Activity: Your answer should be the lines of the listing that contain the word "unfold".

Data records:
(** The search for [[A-Za-z0-9]{2,}] finds two letters or digits in a
    row, wherever they are. *)
Lemma alnum_run_found t :
  Re.found Re.NOFLAG Web.alnum_run t = true <-> has_alnum_run t.
Proof.
  rewrite found_iff. split.
  - intros (pre & rest & s' & p' & cs' & -> & M).
    inversion M as [| | | | |a least g w s p cs Hl Hw|]; subst.
    destruct w as [|a [|b w]]; simpl in Hl; try lia.
    cbn [forallb] in Hw. rewrite !atom_match_alnum in Hw.
    apply andb_prop in Hw as [Ha Hw]. apply andb_prop in Hw as [Hb _].
    exists pre, a, b, (w ++ s'). auto.
  - intros (pre & a & b & post & -> & Ha & Hb).
    exists pre, (a :: b :: post), post, (List.length pre + 2), [].
    split; [reflexivity|].
    apply (@MRep Re.NOFLAG Web.alnum 2 true [a; b] post (List.length pre) []).
    + simpl. lia.
    + cbn [forallb]. now rewrite !atom_match_alnum, Ha, Hb.
Qed.

(** The inner text of a link is trivial exactly when the script finds no
    text in it. *)
Lemma has_text_iff children :
  Web.has_text children = false
  <-> trivial_text (Web.text_content children).
Proof.
  unfold Web.has_text, trivial_text.
  rewrite andb_false_iff, Nat.leb_gt, <- alnum_run_found.
  now rewrite not_true_iff_false.
Qed.

(** C4.  For every occurrence of a link in a web source that has no
    [aria-label]: when its inner text (the children without their tags,
    stripped) has at least 2 characters and two letters or digits in a
    row, the rule yields nothing; when its inner text is trivial and no
    child image has a non-empty [alt], the rule yields exactly one
    violation, of severity warning. *)
Theorem C4_link_rule (relative_path content : text) (m : Re.Match) :
  In m (Web.occurrences content Re.IGNORECASE_DOTALL Web.link_pattern) ->
  let attributes := Re.group_or_empty content 2 m in
  let children := Re.group_or_empty content 3 m in
  let inner := Web.text_content children in
  let found := Web.link_rule relative_path content m in
  ~ names_attr (str "aria-label") attributes ->
  (2 <= List.length inner -> has_alnum_run inner -> found = [])
  /\ (trivial_text inner -> Web.has_image_with_alt children = false ->
      exists v, found = [v]
        /\ severity v = str "warning"
        /\ line v = line_of content m).
Proof.
  intros _ attributes children inner found Hlabel. subst found.
  rewrite <- has_attr_iff in Hlabel. apply not_true_is_false in Hlabel.
  unfold Web.link_rule. fold attributes. fold children. rewrite Hlabel.
  split.
  - intros Hlen Hrun.
    assert (Ht : Web.has_text children = true).
    { unfold Web.has_text. fold inner.
      apply andb_true_intro. split; [now apply Nat.leb_le|].
      now apply alnum_run_found. }
    now rewrite Ht.
  - intros Htriv Himg. apply has_text_iff in Htriv.
    rewrite Htriv, Himg. eexists. repeat split.
Qed.

(** The two links of the specification: the text [ok], and no text. *)
Lemma C4_witness :
  let ok := str "<a href='/x'>ok</a>" in
  let empty := str "<a href='/x'></a>" in
  let m_ok := Re.MkMatch 0 19 [(3, (13, 15)); (2, (2, 12)); (1, (1, 2))] in
  let m_empty := Re.MkMatch 0 17 [(3, (13, 13)); (2, (2, 12)); (1, (1, 2))] in
  Web.link_rule (str "Nav.tsx") ok m_ok = []
  /\ (exists v, Web.link_rule (str "Nav.tsx") empty m_empty = [v]
        /\ severity v = str "warning" /\ line v = 1)
  /\ Web.audit_content (str "Nav.tsx") ok = []
  /\ List.map severity (Web.audit_content (str "Nav.tsx") empty) = [str "warning"].
Proof.
  intros ok empty m_ok m_empty.
  assert (Hok : In m_ok (Web.occurrences ok Re.IGNORECASE_DOTALL Web.link_pattern))
    by (vm_compute; left; reflexivity).
  assert (Hempty : In m_empty (Web.occurrences empty Re.IGNORECASE_DOTALL Web.link_pattern))
    by (vm_compute; left; reflexivity).
  assert (Lok : ~ names_attr (str "aria-label") (Re.group_or_empty ok 2 m_ok))
    by (rewrite <- has_attr_iff; vm_compute; discriminate).
  assert (Lempty : ~ names_attr (str "aria-label") (Re.group_or_empty empty 2 m_empty))
    by (rewrite <- has_attr_iff; vm_compute; discriminate).
  split; [|split; [|split]].
  - refine (proj1 (C4_link_rule (str "Nav.tsx") ok m_ok Hok Lok) _ _).
    + vm_compute. lia.
    + exists [], (ch "o"), (ch "k"), []. vm_compute. repeat split.
  - destruct (proj2 (C4_link_rule (str "Nav.tsx") empty m_empty Hempty Lempty))
      as (v & Hv & Hs & Hl).
    + left. vm_compute. lia.
    + vm_compute. reflexivity.
    + exists v. repeat split; assumption.
  - vm_compute. reflexivity.
  - vm_compute. reflexivity.
Defined.

(** ** The rounding of floats *)

Open Scope Q_scope.

Lemma pow2_pos (e : Z) : 0 < 2 ^ e.
Proof. apply Qpower_0_lt. reflexivity. Qed.

Lemma pow2_add (a b : Z) : 2 ^ (a + b) == 2 ^ a * 2 ^ b.
Proof. apply Qpower_plus. discriminate. Qed.

Lemma pow2_succ (a : Z) : 2 ^ (a + 1) == 2 * 2 ^ a.
Proof. rewrite pow2_add. change (2 ^ 1) with 2. ring. Qed.

Lemma pow2_pred (a : Z) : 2 * 2 ^ (a - 1) == 2 ^ a.
Proof. rewrite <- pow2_succ. now replace (a - 1 + 1)%Z with a by lia. Qed.

Lemma pow2_inject (a : Z) : (0 <= a)%Z -> inject_Z (2 ^ a) == 2 ^ a.
Proof. intros H. now rewrite Zpower_Qpower. Qed.

Lemma pow2_le (a b : Z) : (a <= b)%Z -> 2 ^ a <= 2 ^ b.
Proof. intros H. apply Qpower_le_compat_l; [exact H|discriminate]. Qed.

Lemma pow2_double_le (a b : Z) : (a < b)%Z -> 2 * 2 ^ a <= 2 ^ b.
Proof. intros H. rewrite <- pow2_succ. apply pow2_le. lia. Qed.

(** Integers against rationals. *)
Lemma inject_Z_lt_le (a b : Z) : inject_Z a < inject_Z b + 1 -> (a <= b)%Z.
Proof.
  intros H. destruct (Z_lt_le_dec b a) as [L|L]; [|exact L].
  assert (L' : (b + 1 <= a)%Z) by lia.
  rewrite Zle_Qle, inject_Z_plus in L'. change (inject_Z 1) with 1 in L'. lra.
Qed.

Solution:
  unfold Web.has_text, trivial_text.
  unfold Web.link_rule. fold attributes. fold children. rewrite Hlabel.
    { unfold Web.has_text. fold inner.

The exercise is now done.